A total of four score-based calibration tests have been performed. These tests exploit the fact that for normal predictions under the null hypothesis of perfect calibration, the first two moments of the distribution of the mean LS and the mean CRPS can be derived and appropriate unconditional calibration tests can be constructed. Moreover, the functional relationship between the two moments can be used to define a regression model in which the individual scores are regressed on their (suitably transformed) predictive variances leading to another procedure to test for miscalibration [36]. A theoretically well-founded way to summarize the p-values of these tests is to use their harmonic mean [4042], which is also shown in Table 1 (see S2 Appendix for non-summarized results).

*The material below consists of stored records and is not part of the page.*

(** * H-hat IR graph: perfect-hash index, symbol tables and graph orchestrator

    A shallow embedding of [hhat_lang/core/code/utils.py], [abstract.py],
    [base.py], [symbol_table.py] and [ir_graph.py], followed by the properties
    proved about them.

    Python integers are unbounded, so they are [Z]; [^], [>>] and [%] are
    [Z.lxor], [Z.shiftr] and [Z.modulo], which agree with Python on negative
    operands (two's complement, floor semantics).  A function that may raise
    returns a [result]; a method that mutates its object returns the new
    object next to the [result]. *)

From Stdlib Require Import String.
From Stdlib Require Import ZArith List Bool Lia Permutation Znumtheory.
Import ListNotations.
Local Open Scope string_scope.
Local Open Scope list_scope.
Local Open Scope Z_scope.

Set Implicit Arguments.

(** ** Exceptions *)

Inductive exn : Type :=
| ValueError (msg : string)
| IndexError
| KeyError
| ZeroDivisionError
| TypeError
| AttributeError (attr : string).

Inductive result (A : Type) : Type :=
| Ok (a : A)
| Raise (e : exn).

Arguments Ok {A} a.
Arguments Raise {A} e.

Definition bind {A B : Type} (m : result A) (k : A -> result B) : result B :=
  match m with
  | Ok a => k a
  | Raise e => Raise e
  end.

Notation "x <- m ;; k" := (bind m (fun x => k))
  (at level 61, m at next level, right associativity).

Definition raises {A : Type} (m : result A) : Prop :=
  exists e, m = Raise e.

(** ** The Python runtime

    [hash] of a [str], of a [pathlib.Path], of an [int], of a tuple (as a
    function of its elements' hashes) and of [None] are the interpreter's;
    [sys.maxsize] is the platform's.  The program is modelled over any such runtime. *)

Definition Path : Type := string.

Record PyRuntime : Type := {
  hash_str : string -> Z;
  hash_path : Path -> Z;
  hash_int : Z -> Z;
  hash_tuple : list Z -> Z;
  hash_none : Z;
  sys_maxsize : Z
}.

(** ** Python sequence indexing: [l[i]] and [l[i] = v], negative indices count
    from the end, anything else out of range raises [IndexError]. *)

Definition norm_index (len i : Z) : Z := if i <? 0 then i + len else i.
(** C7: [compute] returns the figure which, times the elapsed seconds of
    the measurement, is eight times its bytes, and has no value to return
    for an elapsed time of zero.  On the measurement of a pool the bytes
    are those the workers' requests moved and the seconds are those
    measured between the start and the end of the phase, not the time
    budget: a phase that ran past its budget reports less than the budget
    would give.  The figure is a function of the measurement alone: equal
    measurements give equal figures, call after call. *)
Theorem compute_uses_measured_time (ph : phase) (m : Measurement) :
  (~ elapsedSeconds m == 0 ->
   exists r, compute ph m = Ok r /\ result_phase r = ph /\
             bitsPerSecond r * elapsedSeconds m == inject_Z (totalBytes m) * 8) /\
  (elapsedSeconds m == 0 -> compute ph m = Raise ZeroDivisionError) /\
  (forall b t0 t1 workers,
     pool_run ph b t0 t1 workers = DONE m ->
     elapsedSeconds m = t1 - t0 /\
     totalBytes m =
       fold_right Z.add 0%Z (map bytes_moved (pool_traces ph b workers)) /\
     (0 < testLengthSeconds b -> testLengthSeconds b < t1 - t0 ->
      (0 < totalBytes m)%Z ->
      exists r, compute ph m = Ok r /\
                bitsPerSecond r < inject_Z (totalBytes m) * 8 / testLengthSeconds b)) /\
  (forall m', totalBytes m' = totalBytes m ->
     elapsedSeconds m' == elapsedSeconds m ->
     match compute ph m', compute ph m with
     | Ok r', Ok r => bitsPerSecond r' == bitsPerSecond r
     | Raise e', Raise e => e' = e
     | _, _ => False
     end).
Proof.
  split; [|split; [|split]].
  - intro H. rewrite (compute_defined ph m H). eexists. split; [reflexivity|].
    split; [reflexivity|]. cbn [bitsPerSecond]. field. exact H.
  - intro H. unfold compute. apply Qeq_bool_iff in H. now rewrite H.
  - intros b t0 t1 workers H. unfold pool_run in H.
    destruct (existsb _ _); [|discriminate H]. injection H as <-.
    cbn [elapsedSeconds totalBytes]. split; [reflexivity|].
    split; [apply pool_total_is_the_bytes_moved|].
    intros Hb Hlate Hpos.
    set (total := fold_right Z.add 0%Z (pool_counts ph b workers)) in *.
    assert (He : 0 < t1 - t0) by (eapply Qlt_trans; eauto).
    rewrite compute_defined;
      [|cbn [elapsedSeconds]; intro E; rewrite E in He; now apply (Qlt_irrefl 0)].
    eexists. split; [reflexivity|]. cbn [bitsPerSecond elapsedSeconds totalBytes].
    assert (Hx : 0 < inject_Z total * 8).
    { apply Qmult_lt_0_compat; [|reflexivity].
      change 0 with (inject_Z 0). now rewrite <- Zlt_Qlt. }
    apply Qlt_shift_div_r; [exact He|].
    assert (Hq : 0 < inject_Z total * 8 / testLengthSeconds b).
    { apply Qlt_shift_div_l; [exact Hb|]. now rewrite Qmult_0_l. }
    setoid_replace (inject_Z total * 8)
      with (inject_Z total * 8 / testLengthSeconds b * testLengthSeconds b) at 1
      by (field; intro E; rewrite E in Hb; now apply (Qlt_irrefl 0)).
    apply Qmult_lt_l; assumption.
  - intros m' Hb He. unfold compute. rewrite Hb.
    destruct (Qeq_bool (elapsedSeconds m') 0) eqn:E',
             (Qeq_bool (elapsedSeconds m) 0) eqn:E.
    + reflexivity.
    + apply Qeq_bool_iff in E'. apply Qeq_bool_neq in E. rewrite He in E'.
      contradiction.
    + apply Qeq_bool_iff in E. apply Qeq_bool_neq in E'. rewrite He in E'.
      contradiction.
    + cbn [bitsPerSecond]. now rewrite He.
Qed.

(** A phase in which no worker moved a byte ends in [ERROR], not in a
    measurement of zero bytes. *)
Lemma pool_exhaustion (ph : phase) (b : Budget) (t0 t1 : Q)
  (workers : list (list tick)) :
  (forall n, In n (pool_counts ph b workers) -> (n <= 0)%Z) ->
  pool_run ph b t0 t1 workers = ERROR.
Proof.
  intro H. unfold pool_run.
  destruct (existsb (fun n => Z.ltb 0 n) (pool_counts ph b workers)) eqn:E;
    [|reflexivity].
  apply existsb_exists in E. destruct E as (n & Hin & Hn).
  apply Z.ltb_lt in Hn. specialize (H n Hin). lia.
Qed.

Example bench_speed :
  exists m r,
    pool_run Download bench_budget 100 (225 # 2) [bench_ticks; bench_ticks]
      = DONE m /\
    compute Download m = Ok r /\ bitsPerSecond r == 256.
Proof. do 2 eexists. repeat split. Qed.

Example bench_dead_pool :
  pool_run Download bench_budget 0 10
    [ [mk_tick (mk_snapshot 1 false) TransportFailure];
      [mk_tick (mk_snapshot 1 false) TransportFailure] ] = ERROR.
Proof. reflexivity. Qed.

Lemma compute_uses_measured_time_witness :
  (exists r, compute Upload (mk_measurement 1000 (25 # 2)) = Ok r /\
             result_phase r = Upload /\
             bitsPerSecond r * (25 # 2) == inject_Z 1000 * 8) /\
  match compute Upload (mk_measurement 1000 (50 # 4)),
        compute Upload (mk_measurement 1000 (25 # 2)) with
  | Ok r', Ok r => bitsPerSecond r' == bitsPerSecond r
  | Raise e', Raise e => e' = e
  | _, _ => False
  end.
Proof.
  split.
  - apply (proj1 (compute_uses_measured_time Upload (mk_measurement 1000 (25 # 2)))).
    discriminate.
  - apply (proj2 (proj2 (proj2
      (compute_uses_measured_time Upload (mk_measurement 1000 (25 # 2)))))
      (mk_measurement 1000 (50 # 4))); reflexivity.
Defined.

End TransferFacts.

(** ** The measurement session *)

Module SessionFacts.

Import ServerSelector Transfer Session.

Section SessionTheory.

Variable geo : Q * Q -> Q * Q -> Q.
Variable probe : Server -> nat -> option Q.

Lemma measure_phase_unselected (st : Speedtest) (ph : phase) (b : Budget)
  (t0 t1 : Q) (workers : list (list tick)) :
  best st = None ->
  measure_phase ph b t0 t1 workers st = (st, Raise SpeedtestMissingBestServer).
Proof. intro H. unfold measure_phase. now rewrite H. Qed.

(** C8: in a sequence of calls where a throughput measurement comes
    before any selection, the measurement fails with
    [SpeedtestMissingBestServer], the error is what the caller gets, and
    the session is left as it was: no transfer has been started. *)
Theorem measure_before_selection (st : Speedtest) (pre post : list call)
  (ph : phase) (b : Budget) (t0 t1 : Q) (workers : list (list tick)) :
  best st = None ->
  (forall c, In c pre -> is_selection c = false) ->
  measure_phase ph b t0 t1 workers st = (st, Raise SpeedtestMissingBestServer) /\
  run_calls geo probe (pre ++ Measure ph b t0 t1 workers :: post) st =
    (st, Raise SpeedtestMissingBestServer) /\
  transfers (fst (run_calls geo probe (pre ++ Measure ph b t0 t1 workers :: post) st)) =
    transfers st.
Proof.
  intros Hb Hpre.
  assert (E : run_calls geo probe (pre ++ Measure ph b t0 t1 workers :: post) st =
              (st, Raise SpeedtestMissingBestServer)).
  { destruct pre as [|c pre].
    - cbn [app run_calls]. now rewrite measure_phase_unselected.
    - pose proof (Hpre c (or_introl eq_refl)) as Hc.
      destruct c as [servers cfg|ph' b' t0' t1' workers']; [discriminate Hc|].
      cbn [app run_calls]. now rewrite measure_phase_unselected. }
  split; [now apply measure_phase_unselected|].
  split; [exact E|]. now rewrite E.
Qed.

End SessionTheory.

Example bench_session_in_order :
  exists st rs,
    run_calls bench_geo bench_probe
      [ GetBestServer bench_servers (bench_config None);
        Measure Download bench_budget 0 10 [bench_ticks] ] initial = (st, Ok rs) /\
    transfers st = [Download] /\ List.length rs = 1%nat.
Proof. do 2 eexists. repeat split. Qed.

Example bench_failed_selection_surfaces :
  run_calls bench_geo bench_probe
    [ GetBestServer bench_servers (bench_config (Some (IdInt 4)));
      Measure Download bench_budget 0 10 [bench_ticks] ] initial =
  (initial, Raise SpeedtestBestServerFailure).
Proof. reflexivity. Qed.

Lemma measure_before_selection_witness :
  run_calls bench_geo bench_probe
    [ Measure Upload bench_budget 0 10 [bench_ticks];
      GetBestServer bench_servers (bench_config None) ] initial =
  (initial, Raise SpeedtestMissingBestServer).
Proof.
  apply (proj1 (proj2
    (measure_before_selection bench_geo bench_probe initial []
       [GetBestServer bench_servers (bench_config None)]
       Upload bench_budget 0 10 [bench_ticks] eq_refl
       (fun c (H : In c []) => match H with end)))).
Defined.

End SessionFacts.

(** ** Class hierarchy of the exceptions *)

Module HierarchyFacts.

Import Hierarchy.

Taken together, there is strong evidence for miscalibration of all forecasts in the psychology and social sciences projects. In the economics project, on the other hand, there is no evidence for miscalibration of the H and SH forecasts and weak evidence for miscalibration of the other forecasts. Finally, in the philosophy project there is strong evidence for miscalibration of the N and S forecasts and no evidence for miscalibration of the H and SH forecasts.

PIT histograms.

Fig 8 shows histograms of the PIT values of the four forecasting methods along with p-values from Kolmogorov-Smirnov tests for uniformity. In some of the histograms in the social sciences and economics projects there are bins with zero observations, however, these projects also have the smallest sample sizes. In the psychology and social sciences data sets, the N method shows extreme bumps in the lower range of the PIT values, while the histograms of the H, S, and SH methods look flatter, suggesting less miscalibration. In the economics data set, the PIT histograms also show bumps in the lower range, but to a much lower degree than in the psychology and social sciences data sets. Finally, in the philosophy data set the histograms look acceptable for all methods, suggesting no severe miscalibration.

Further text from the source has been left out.